Монография Черкасского носит объединительный характер. Театр - предполагает автор монографии - един, законы его развития едины, и искать нужно то, что создает цельную картину движения мирового театра.
Новые методики, старые, отодвинутые в сторону учения, реконструкции побочных ветвей системы Станиславского - проблемы для театроведения актуальные. Ученые, разумеется, не проходили мимо. Станиславский, Первая студия МХТ, Михаил Чехов, Ли Страсберг - наиболее популярные персонажи отечественных и иностранных книг по истории и теории театра. Но изучались эти темы локально, в границах определенной страны и временного отрезка. Кроме того, ХХ век интересовался режиссурой больше, чем актерским искусством. Актеры часто становились предметом научного внимания в связи с тем или иным театральным направлением.

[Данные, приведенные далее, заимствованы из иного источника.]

(* ===== verification/Group.v ===== *)
(** * Views and replicas: [handle.cc], [config.cc] and [rsm.cc]

    [handle_mgr] shares one RPC client per node among the handles that name it.
    [config] turns the values Paxos decides into views; [rsm] follows the views
    and keeps track of the primary.  An operation that calls up or out returns
    what it calls with; a remote call is an argument, its answer. *)

From S2P Require Import Prelude Directory Protocols Paxos.
Import paxos_protocol.

(** ** handle.cc *)
Module handle.

Record hinfo := Hinfo { cl : option Z; refcnt : Z; del : bool; hm : str }.

(** The [hinfo] objects, and the map from node names to them. *)
Record handle_mgr := Mgr { objs : gmap positive hinfo; hmap : gmap str positive; next : positive }.

Definition mgr_new : handle_mgr := Mgr ∅ ∅ 1.

Definition set_obj (g : handle_mgr) (p : positive) (h : hinfo) : handle_mgr :=
  Mgr (<[p := h]> (objs g)) (hmap g) (next g).

(** [get_handle]: the object, [None] for [NULL]. *)
Definition get_handle (g : handle_mgr) (x : str) : res (handle_mgr * option positive) :=
  match hmap g !! x with
  | None =>
      let p := next g in
      Ret (Mgr (<[p := Hinfo None 1 false x]> (objs g)) (<[x := p]> (hmap g)) (Pos.succ p), Some p)
  | Some p =>
      match objs g !! p with
      | None => Undef
      | Some h =>
          if negb (del h) then Ret (set_obj g p (Hinfo (cl h) (refcnt h + 1) (del h) (hm h)), Some p)
          else Ret (g, None)
      end
  end.

Definition delete_handle_wo (g : handle_mgr) (x : str) : res handle_mgr :=
  match hmap g !! x with
  | None => Ret g
  | Some p =>
      match objs g !! p with
      | None => Undef
      | Some h =>
          if refcnt h =? 0 then Ret (Mgr (delete p (objs g)) (delete x (hmap g)) (next g))
          else Ret (set_obj g p (Hinfo (cl h) (refcnt h) true (hm h)))
      end
  end.

Definition delete_handle (g : handle_mgr) (x : str) : res handle_mgr := delete_handle_wo g x.

(** [done_handle], called by the destructor of a handle. *)
Definition done_handle (g : handle_mgr) (p : positive) : res handle_mgr :=
  match objs g !! p with
  | None => Undef
  | Some h =>
      let r := refcnt h - 1 in
      let g := set_obj g p (Hinfo (cl h) r (del h) (hm h)) in
      if (r =? 0) && del h then delete_handle_wo g (hm h) else Ret g
  end.

(** [safebind]: [fresh] is the client it makes, [ret] what its [bind] returns. *)
Definition safebind (g : handle_mgr) (p : option positive) (fresh ret : Z) : res (handle_mgr * option Z) :=
  match p with
  | None => Ret (g, None)
  | Some p =>
      match objs g !! p with
      | None => Undef
      | Some h =>
          if del h then Ret (g, None)
          else match cl h with
          | Some c => Ret (g, Some c)
          | None =>
              if ret <? 0 then Ret (set_obj g p (Hinfo None (refcnt h) true (hm h)), None)
              else Ret (set_obj g p (Hinfo (Some fresh) (refcnt h) (del h) (hm h)), Some fresh)
          end
      end
  end.
End handle.

(** ** config.cc *)
Module config.

Record config := Config {
  acc : acceptor; pro : proposer; myvid : Z; first : str; cme : str; mems : list str }.

Definition set_acc (c : config) (a : acceptor) : config := Config a (pro c) (myvid c) (first c) (cme c) (mems c).
Definition set_pro (c : config) (p : proposer) : config := Config (acc c) p (myvid c) (first c) (cme c) (mems c).
Definition set_view (c : config) (vid : Z) (ms : list str) : config :=
  Config (acc c) (pro c) vid (first c) (cme c) ms.

(** [while (ist >> m)]: every turn reads a character. *)
Fixpoint members_loop (fuel : nat) (i : istream) : list str :=
  match fuel with
  | O => []
  | S fuel =>
      let '(w, i) := read_word i in
      if good i then w :: members_loop fuel i else []
  end.
Definition members (value : str) : list str := members_loop (S (length value)) (Istream value true).

Definition value (ms : list str) : str := mjoin ((fun x => x ++ [space]) <$> ms).

Definition get_view_wo (c : config) (instance : Z) : list str := members (Paxos.value (acc c) instance).
Definition get_view (c : config) (instance : Z) : list str := get_view_wo c instance.

Definition reconstruct (c : config) : config :=
  if 0 <? instance_h (acc c) then
    let vid := instance_h (acc c) in set_view c vid (get_view_wo c vid)
  else c.

(** The constructor, on the log file found on disk. *)
Definition config_new (first me file : str) (junk : Z) : res config :=
  a ← acceptor_new (str_eqb me first) me me file junk;
  Ret (reconstruct (Config a (proposer_new me) 0 first me [])).

Definition restore (c : config) (s : str) (junk : Z) : res config :=
  a ← Paxos.restore (acc c) s junk;
  Ret (reconstruct (set_acc c a)).

Definition dump (c : config) : str := Paxos.dump (acc c).

(** [paxos_commit]: the handles it deletes, and the view it announces. *)
Definition paxos_commit (c : config) (instance : Z) (v : str) : config * list str * Z :=
  let newmem := members v in
  let gone := filter (fun x => isamember x newmem = false /\ cme c <> x) (mems c) in
  (set_view c instance newmem, gone, instance).

Definition ismember (c : config) (x : str) (vid : Z) : bool := isamember x (get_view_wo c vid).

Definition add (c : config) (new_m : str) (vid : Z) : res (config * bool) :=
  if negb (vid =? myvid c) then Ret (c, false) else
  let v := value (mems c ++ [new_m]) in
  '(p, r) ← run (pro c) (acc c) (s32 (myvid c + 1)) (mems c) v;
  Ret (set_pro c p, r).

Definition remove_wo (c : config) (x : str) : res (config * bool) :=
  let v := value (filter (fun y => y <> x) (mems c)) in
  '(p, r) ← run (pro c) (acc c) (s32 (myvid c + 1)) (mems c) v;
  Ret (set_pro c p, r).

(** [heartbeat_t]. *)
Inductive heartbeat_t := HB_OK | HB_VIEWERR | HB_FAILURE.
#[global] Instance heartbeat_eq_dec : EqDecision heartbeat_t.
Proof. solve_decision. Defined.

(** [doheartbeat]: [ret] is what the call returned, [timeout_failure] when no
    client could be bound.  The handle of a restarted node is deleted. *)
Definition doheartbeat (ret : Z) : heartbeat_t * bool :=
  if negb (ret =? OK) then
    if (ret =? -4) || (ret =? -5) then (HB_OK, true)
    else if ret <? 0 then (HB_FAILURE, false) else (HB_VIEWERR, false)
  else (HB_OK, false).

(** The node with the smallest id, starting from [m]. *)
Fixpoint smallest (x : str) (cmems : list str) : str :=
  match cmems with
  | [] => x
  | y :: cmems => smallest (if str_gtb x y then y else x) cmems
  end.

(** One turn of [heartbeater]: [beat] is what calling each node returns; the node
    it would remove. *)
Definition heartbeat_turn (c : config) (beat : str -> Z) : option str :=
  let cmems := get_view_wo c (myvid c) in
  if negb (isamember (cme c) cmems) then None else
  let x := smallest (cme c) cmems in
  if str_eqb x (cme c) then
    find (fun y => negb (str_eqb y (cme c)) && negb (bool_decide ((doheartbeat (beat y)).1 = HB_OK))) cmems
  else if bool_decide ((doheartbeat (beat x)).1 = HB_OK) then None else Some x.

(** The nodes a turn calls, and those of them whose handle [doheartbeat] deletes. *)
Fixpoint pinged (me : str) (beat : str -> Z) (cmems : list str) : list str :=
  match cmems with
  | [] => []
  | y :: cmems =>
      if str_eqb y me then pinged me beat cmems
      else y :: (if bool_decide ((doheartbeat (beat y)).1 = HB_OK) then pinged me beat cmems else [])
  end.
Definition heartbeat_deletes (c : config) (beat : str -> Z) : list str :=
  let cmems := get_view_wo c (myvid c) in
  if negb (isamember (cme c) cmems) then [] else
  let x := smallest (cme c) cmems in
  filter (fun y => (doheartbeat (beat y)).2 = true) (if str_eqb x (cme c) then pinged (cme c) beat cmems else [x]).

(** The mutex is released during the calls: [c'] is the state found afterwards,
    and nothing is removed when the view has changed. *)
Definition heartbeater (c c' : config) (beat : str -> Z) : res config :=
  match heartbeat_turn c beat with
  | Some x => if myvid c =? myvid c' then '(c', _) ← remove_wo c' x; Ret c' else Ret c'
  | None => Ret c'
  end.

(** [heartbeat], the handler: status and the value returned. *)
Definition heartbeat (c : config) (vid : Z) : res (Z * Z) :=
  let r := s32 (myvid c) in
  if vid =? myvid c then Ret (OK, r)
  else if isrunning (pro c) then
    _ ← VERIFY ((vid =? u32 (myvid c + 1)) || (u32 (vid + 1) =? myvid c));
    Ret (OK, r)
  else Ret (ERR, r).
End config.

(** ** rsm.cc *)
Module rsm.
Import config.

Record rsm := Rsm {
  cfg : config;
  myvs : viewstamp;
  last_myvs : viewstamp;
  primary : str;
  insync : bool;
  inviewchange : bool;
  vid_commit : Z;
  vid_insync : Z;
  partitioned : bool;
  dopartition : bool;
  rbreak1 : bool;
  rbreak2 : bool;
  reachable_ : bool }.                 (* of [rsmrpc] *)

Definition set_cfg (r : rsm) (c : config) : rsm :=
  Rsm c (myvs r) (last_myvs r) (primary r) (insync r) (inviewchange r) (vid_commit r) (vid_insync r)
    (partitioned r) (dopartition r) (rbreak1 r) (rbreak2 r) (reachable_ r).
Definition set_commit (r : rsm) (vid : Z) (p : str) : rsm :=
  Rsm (cfg r) (myvs r) (last_myvs r) p (insync r) true vid (vid_insync r)
    (partitioned r) (dopartition r) (rbreak1 r) (rbreak2 r) (reachable_ r).
Definition set_partition (r : rsm) (part dop reach : bool) : rsm :=
  Rsm (cfg r) (myvs r) (last_myvs r) (primary r) (insync r) (inviewchange r) (vid_commit r) (vid_insync r)
    part dop (rbreak1 r) (rbreak2 r) reach.

(** [set_primary]: the primary stays while it is a member; otherwise the first
    member of the previous view that is still one. *)
Definition set_primary (r : rsm) (vid : Z) : res str :=
  let c := get_view (cfg r) vid in
  let p := get_view (cfg r) (u32 (vid - 1)) in
  _ ← VERIFY (negb (bool_decide (c = [])));
  if isamember (primary r) c then Ret (primary r) else
  _ ← VERIFY (negb (bool_decide (p = [])));
  match find (fun x => isamember x c) p with
  | Some x => Ret x
  | None => Abort
  end.

(** [commit_change_wo]; at breakpoint 2 a member exits. *)
Definition commit_change_wo (r : rsm) (vid : Z) : res rsm :=
  if vid <=? vid_commit r then Ret r else
  p ← set_primary r vid;
  let r := set_commit r vid p in
  _ ← VERIFY (negb (ismember (cfg r) (cme (cfg r)) vid && rbreak2 r));
  Ret r.
Definition commit_change (r : rsm) (vid : Z) : res rsm := commit_change_wo r vid.

Definition rsm_new (first me file : str) (junk vid_insync : Z) : res rsm :=
  c ← config_new first me file junk;
  let r := Rsm c (Viewstamp 0 1) (Viewstamp 0 0) first false true 0 vid_insync false false false false true in
  if str_eqb first me then commit_change r 1 else Ret r.

(** A value decided by Paxos, carried up through the three layers:
    [acceptor::commit], [config::paxos_commit], [rsm::commit_change].  The second
    result is the handles that were deleted on the way. *)
Definition decided (r : rsm) (instance : Z) (v : str) : res (rsm * list str) :=
  let c := cfg r in
  let '(a, up) := commit (acc c) instance v in
  let c := set_acc c a in
  if up then
    let '(c, gone, vid) := paxos_commit c instance v in
    r ← commit_change (set_cfg r c) vid;
    Ret (r, gone)
  else Ret (set_cfg r c, []).

(** [join]: [answer] is the log the primary sent, [None] when it could not be
    reached or refused. *)
Definition join (r : rsm) (answer : option str) (junk : Z) : res (rsm * bool) :=
  match answer with
  | None => Ret (r, false)
  | Some s => c ← restore (cfg r) s junk; Ret (set_cfg r c, true)
  end.

Definition set_sync (r : rsm) (sync : bool) (vi : Z) : rsm :=
  Rsm (cfg r) (myvs r) (last_myvs r) (primary r) sync (inviewchange r) (vid_commit r) vi
    (partitioned r) (dopartition r) (rbreak1 r) (rbreak2 r) (reachable_ r).

(** [sync_with_backups] releases the mutex: [changed] is the view committed
    meanwhile, if any.  Waiting for the backups is left to be filled in. *)
Definition sync_with_backups (r : rsm) (changed : option Z) : res (rsm * bool) :=
  r ← (match changed with Some vid => commit_change r vid | None => Ret r end);
  let r := set_sync r true (vid_insync r) in
  Ret (set_sync r false (vid_insync r), true).

(** Left to be filled in: they answer [true]. *)
Definition sync_with_primary (r : rsm) : res (rsm * bool) := Ret (r, true).
Definition statetransfer (r : rsm) (x : str) : rsm * bool := (r, true).
Definition statetransferdone (r : rsm) (x : str) : rsm * bool := (r, true).

(** One turn of [recovery]'s loop: while not a member, try to join; then
    synchronise.  The second result: does the thread go to sleep? *)
Definition recovery_turn (r : rsm) (answer : option str) (changed : option Z) (junk : Z) : res (rsm * bool) :=
  if negb (ismember (cfg r) (cme (cfg r)) (vid_commit r)) then
    '(r, joined) ← join r answer junk;
    if (joined : bool) then r ← commit_change_wo r (myvid (cfg r)); Ret (r, false)
    else Ret (r, false)
  else
    let r := set_sync r (insync r) (vid_commit r) in
    '(r, ok) ← (if str_eqb (primary r) (cme (cfg r)) then sync_with_backups r changed else sync_with_primary r);
    if negb (vid_insync r =? vid_commit r) then Ret (r, false) else
    Ret (if (ok : bool) then
           Rsm (cfg r) (Viewstamp (vid_commit r) 1) (last_myvs r) (primary r) (insync r) false (vid_commit r) (vid_insync r)
             (partitioned r) (dopartition r) (rbreak1 r) (rbreak2 r) (reachable_ r)
         else r, true).

(** [joinreq], the handler: status and the log returned. *)
Definition joinreq (r : rsm) (x : str) (log : str) : res (rsm * Z * str) :=
  if ismember (cfg r) x (vid_commit r) then Ret (r, rsm_protocol.OK, dump (cfg r))
  else if negb (str_eqb (cme (cfg r)) (primary r)) then Ret (r, rsm_protocol.BUSY, log)
  else
    '(c, _) ← add (cfg r) x (vid_commit r);
    let r := set_cfg r c in
    if ismember c x (myvid c) then Ret (r, rsm_protocol.OK, dump c)
    else Ret (r, rsm_protocol.BUSY, log).

Definition client_members (r : rsm) : list str := get_view (cfg r) (vid_commit r) ++ [primary r].

Definition amiprimary (r : rsm) : bool := str_eqb (primary r) (cme (cfg r)) && negb (inviewchange r).

(** Requests of clients and replicas, left to be filled in: they answer OK. *)
Definition client_invoke (r : rsm) (procno : Z) (req out : str) : rsm * Z * str := (r, 0, out).
Definition invoke (r : rsm) (proc : Z) (vs : viewstamp) (req : str) (dummy : Z) : rsm * Z * Z := (r, rsm_protocol.OK, dummy).
Definition transferreq (r : rsm) (src : str) (last : viewstamp) (vid : Z) (out : rsm_protocol.transferres)
  : rsm * Z * rsm_protocol.transferres := (r, rsm_protocol.OK, out).
Definition transferdonereq (r : rsm) (x : str) (vid : Z) : rsm * Z := (r, rsm_protocol.OK).

(** [net_repair_wo]: the nodes whose client is made (un)reachable. *)
Definition net_repair_wo (r : rsm) (heal : bool) : rsm * list str :=
  (set_partition r (partitioned r) (dopartition r) heal,
   filter (fun x => x <> cme (cfg r)) (get_view (cfg r) (vid_commit r))).

Definition test_net_repairreq (r : rsm) (heal : bool) : rsm * Z :=
  if heal then
    let '(r, _) := net_repair_wo r true in
    (set_partition r false (dopartition r) (reachable_ r), 0)
  else (set_partition r false true (reachable_ r), 0).

Definition partition1 (r : rsm) : rsm :=
  if dopartition r then
    let '(r, _) := net_repair_wo r false in set_partition r true false (reachable_ r)
  else r.

Definition breakpoint1 (r : rsm) : res unit := VERIFY (negb (rbreak1 r)).

Definition breakpointreq (r : rsm) (b : Z) : rsm * Z :=
  let upd b1 b2 c := Rsm c (myvs r) (last_myvs r) (primary r) (insync r) (inviewchange r) (vid_commit r) (vid_insync r)
    (partitioned r) (dopartition r) b1 b2 (reachable_ r) in
  if b =? 1 then (upd true (rbreak2 r) (cfg r), 0)
  else if b =? 2 then (upd (rbreak1 r) true (cfg r), 0)
  else if (b =? 3) || (b =? 4) then (upd (rbreak1 r) (rbreak2 r) (set_pro (cfg r) (breakpoint (pro (cfg r)) b)), 0)
  else (r, 1).
End rsm.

В монографии вычерчена сквозная линия истории учения Станиславского и его последователей. На обложке книги три портрета - Станиславский, Болеславский, Страсберг. Их лица словно символизируют Россию, Европу, Соединенные Штаты. Важнейшим звеном истории, вернее, фигурой, связующей времена и пространства, становится Ричард Болеславский. Актер, режиссер, педагог, теоретик, экспериментатор, - именно он становится проводником в обширном мире (море!) монографии. Тут можно говорить именно об образе Боле-славского (хотя существенен научный подход - биография, анализ ролей и спектаклей, педагогики, оценка вклада в практику и теорию театра). Черкасский не преувеличивает масштаб этой личности, он объективен. Европейскую и американскую половины жизни Болеславского рассматривает как становление мастера в меняющихся условиях. Также и Ли Страсберг предстает на страницах монографии полноправным участником всемирного движения к театральной правде. Да и сам Станиславский, на котором, выражаясь фигурально, не осталось живого места, тоже предстает -благодаря новым данным о связи с учением йогов и психоанализом - в несколько ином свете. Может возникнуть вопрос: кто он, этот Станиславский? Тот человек, который обратился в последние годы к действию (породившему метод действенного анализа и метод физических действий), или тот, что работал этюдами? Черкасский склоняется к тому, что К.С. просто не успел соединить все части Системы в единое целое.
И все же именно она - своеобразная Библия театра (не случайно пишется с большой буквы) становится подлинным героем книги. Рассмотрены не только составляющие Системы, но также ее толкования и способы изложения, возникающие при этом идеологические искажения, периоды взлета и падения внимания к ней, особенности разных изданий и технические накладки редактуры, имеющиеся переводы.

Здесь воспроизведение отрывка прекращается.